Who’s the Sarcoma ransomware group?
Sarcoma is a comparatively new ransomware group, having first emerged final 12 months, and shortly claiming a lot of excessive profile victims together with Taiwanese printed circuit board (PCB) producer Unimicron and print group TMA.
In keeping with a Bleeping Laptop report, Sarcoma sometimes breaks into organisations by focused phishing emails, the exploitation of previous vulnerabilities, and supply-chain assaults. As soon as throughout the organisation, they may reap the benefits of RDP connections to maneuver laterally, discovering extra programs to compromise and information information to exfiltrate and finally encrypt.
Information information encrypted by Sarcoma are simply identifiable by the ransomware altering their names to have a .sarcoma extension.
Radix says that it revoked entry to the delicate information as quickly because the assault was found, and that it will likely be restoring encrypted information from backups.
It makes a degree of claiming that it has knowledgeable indviduals impacted by the breach and says that presently it doesn’t believed that delicate information from companion organisations has been included within the malicious hackers’ haul.
For its half, the Swiss authorities says that it’s presently investigating “the particular models and information affected by the assault”, and that “as Radix has no direct entry to Federal Administration programs, the attackers didn’t acquire entry to those programs at any time.”

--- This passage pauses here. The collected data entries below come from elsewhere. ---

(** The snapshot as its C++ types allow it. *)
Definition snapshot_wf (s : EntitySnapshot) : Prop := delivery_wf (delivery s) /\ timers_wf (timers s).

Definition wire_optional (present : bool) (b : bytes) : bytes := if present then wire_blob b else [].

Definition wire_snapshot (s : EntitySnapshot) : bytes :=
  let with_timers := has_timers (timers s) in
  let with_delivery := negb (depoch (delivery s) =? 0) in
  lit (if with_timers then "FSP3" else if with_delivery then "FSP2" else "FSP1") ++ wire_blob (state s) ++
  number (N.of_nat (length (receipts s))) ++ concat (map wire_receipt (receipts s)) ++
  (if with_timers then [byte_of (bool_bit with_delivery)] else []) ++
  wire_optional with_delivery (wire_delivery_state (delivery s)) ++ wire_optional with_timers (wire_timers (timers s)).

Record snapshot_ok (s : EntitySnapshot) : Prop := {
  ok_state : size (state s) <= u32_max;
  ok_receipts : N.of_nat (length (receipts s)) <= 1024 /\ Forall receipt_ok (receipts s);
  ok_delivery : if depoch (delivery s) =? 0 then delivery s = no_delivery else state_ok (delivery s);
  ok_timers : if has_timers (timers s) then timers_ok (timers s) = true /\ size (wire_timers (timers s)) <= 2 * 1024 * 1024
              else timers s = no_timers }.

Lemma no_delivery_eq d : depoch d = 0 -> (negb (is_empty (sent d)) || negb (is_empty (inbox d)) || negb (is_empty (outbox d))) = false ->
  d = no_delivery.
Proof. destruct d as [e s i o]. cbn. intros ->. by destruct s, i, o. Qed.

Lemma no_timers_eq t : has_timers t = false -> t = no_timers.
Proof.
  destruct t as [n k l]. unfold has_timers. cbn [ttoken tsequence tentries]. intros H. bool_prop. destruct H as [[H1 H2] H3].
  apply is_empty_true in H1, H3. by subst.
Qed.

Lemma encode_timers_Ok t w : encode_entity_timers t = Ok w ->
  timers_ok t = true /\ size (wire_timers t) <= 2 * 1024 * 1024 /\ w = wire_timers t.
Proof.
  rewrite encode_timers_spec, wire_size_timers, size_wire_timers. destruct (timers_ok t); [|done].
  destruct (N.leb_spec (28 + size (ttoken t) + entries_size (tentries t)) (2 * 1024 * 1024)); [|done].
  cbn [bind]. intros E. split; [done|]. split; [done|congruence].
Qed.

Lemma encode_snapshot_Ok s w : encode_snapshot s = Ok w -> snapshot_ok s /\ w = wire_snapshot s.
Proof.
  unfold encode_snapshot. destruct (_ && _) eqn:Ee; [done|]. intros (st & [Hst ->]%blob_Ok & H)%bind_ok.
  destruct (N.ltb_spec 1024 (N.of_nat (length (receipts s)))) as [|Hl]; [done|].
  apply bind_ok in H as (o & [Hr ->]%(fold_result_append _ _ _ _ put_receipt_Ok) & H).
  apply bind_ok in H as (o2 & Hd & H). unfold wire_snapshot.
  assert (ok_d : (if depoch (delivery s) =? 0 then delivery s = no_delivery else state_ok (delivery s)) /\
    o2 = (lit (if has_timers (timers s) then "FSP3" else if negb (depoch (delivery s) =? 0) then "FSP2" else "FSP1") ++ wire_blob (state s)) ++
         number (N.of_nat (length (receipts s))) ++ concat (map wire_receipt (receipts s)) ++
         (if has_timers (timers s) then [byte_of (bool_bit (negb (depoch (delivery s) =? 0)))] else []) ++
         wire_optional (negb (depoch (delivery s) =? 0)) (wire_delivery_state (delivery s))).
  { destruct (N.eqb_spec (depoch (delivery s)) 0) as [E0|E0]; cbn [negb andb] in Hd, Ee.
    - split; [by apply no_delivery_eq|]. cbn [negb wire_optional]. apply Ok_inj in Hd as <-. destruct (has_timers _); by rewrite <- ?app_assoc, ?app_nil_r.
    - apply bind_ok in Hd as (e & [Hs ->]%encode_state_Ok & Hd). apply bind_ok in Hd as (b & [_ ->]%blob_Ok & <-%Ok_inj).
      split; [done|]. cbn [negb wire_optional]. destruct (has_timers _); by rewrite <- ?app_assoc, ?app_nil_r. }
  destruct ok_d as [ok_d ->]. destruct (has_timers (timers s)) eqn:Ht.
  - apply bind_ok in H as (e & (Ho & Hs & ->)%encode_timers_Ok & H). apply bind_ok in H as (b & [_ ->]%blob_Ok & <-%Ok_inj).
    split; [constructor; rewrite ?Ht; done|]. cbn [wire_optional]. by rewrite <- !app_assoc.
  - apply Ok_inj in H as <-. split; [constructor; rewrite ?Ht; auto using no_timers_eq|]. cbn [wire_optional]. by rewrite <- !app_assoc, !app_nil_r.
Qed.

Lemma read_flags_app b rest : read_flags (byte_of (bool_bit b) :: rest) = Ok (b, rest).
Proof. unfold read_flags. rewrite byte_val_small by (by destruct b). by destruct b. Qed.

Lemma decode_wire_snapshot s : snapshot_wf s -> snapshot_ok s -> decode_snapshot (wire_snapshot s) = Ok s.
Proof.
  intros [W1 W2] [H1 [H2 H3] H4 H5]. unfold wire_snapshot.
  set (wt := has_timers (timers s)) in *. set (wd := negb (depoch (delivery s) =? 0)).
  set (magic := lit (if wt then "FSP3" else if wd then "FSP2" else "FSP1")).
  set (body := wire_blob (state s) ++ _). unfold decode_snapshot.
  assert (starts_with (lit "FSP3") (magic ++ body) = wt) as -> by (unfold magic; by destruct wt, wd).
  assert (starts_with (lit "FSP2") (magic ++ body) = negb wt && wd) as -> by (unfold magic; by destruct wt, wd).
  assert (starts_with (lit "FSP1") (magic ++ body) = negb wt && negb wd) as -> by (unfold magic; by destruct wt, wd).
  assert (drop 4 (magic ++ body) = body) as -> by (unfold magic; by destruct wt, wd).
  assert ((negb wt && negb (negb wt && wd) && negb (negb wt && negb wd)) = false) as -> by (by destruct wt, wd).
  unfold body. rewrite read_blob_app by done. cbn [bind]. rewrite read_number_app by lia. cbn [bind].
  rewrite (proj2 (N.ltb_ge 1024 _)), Nat2N.id, get_receipts by done. cbn [bind app].
  assert (Hflags : forall rest, (if wt then read_flags ((if wt then [byte_of (bool_bit wd)] else []) ++ rest)
    else Ok (negb wt && wd, (if wt then [byte_of (bool_bit wd)] else []) ++ rest)) = Ok (wd, rest)).
  { intros rest. destruct wt; [apply read_flags_app|done]. }
  rewrite Hflags. cbn [bind]. clear Hflags body magic.
  assert (Hd : forall rest, (if wd then let* '(b, input) := read_blob (wire_optional wd (wire_delivery_state (delivery s)) ++ rest) in
      let* d := decode_delivery_state b in Ok (d, input)
    else Ok (no_delivery, wire_optional wd (wire_delivery_state (delivery s)) ++ rest)) = Ok (delivery s, rest)).
  { intros rest. unfold wd. destruct (N.eqb_spec (depoch (delivery s)) 0) as [E|E]; cbn [negb wire_optional app]; [by rewrite <- H4|].
    pose proof (ok_size _ H4) as Hs. unfold max_state in Hs. rewrite read_blob_app by (unfold u32_max; lia). cbn [bind].
    by rewrite decode_wire_state. }
  rewrite Hd. cbn [bind]. clear Hd. destruct wt; cbn [wire_optional].
  - destruct H5 as [H5 H6]. rewrite <- (app_nil_r (wire_blob _)), read_blob_app by (unfold u32_max; lia). cbn [bind].
    rewrite decode_wire_timers by done. cbn [bind is_empty negb]. by destruct s.
  - cbn [bind is_empty negb]. rewrite <- H5. by destruct s.
Qed.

The truth that the Sarcoma group has determined to leak the stolen information means that no ransom has been paid to the criminals.
Radix is advising people to stay vigilant over the approaching months, as cybercriminals might try to use the leaked data to conduct phishing assaults, id theft, and different types of assault.
However there are classes right here for organisations too. And certainly one of them is that vendor danger assessments matter. You shouldn’t simply audit your corporation’s personal safety, but additionally scrutinise the safety practices of your suppliers too. Ask them what they’re doing to make sure that their defences are hardened as a lot as attainable to stop the potential for an assault.
And, remember that incident response plans should additionally embody your suppliers. If a companion is hit, as within the case with this assault in opposition to Radix, your organisation should be ready to behave shortly and talk clearly to all of those that could also be impacted.
Editor’s Be aware: The opinions expressed on this and different visitor creator articles are solely these of the contributor and don’t essentially mirror these of Fortra.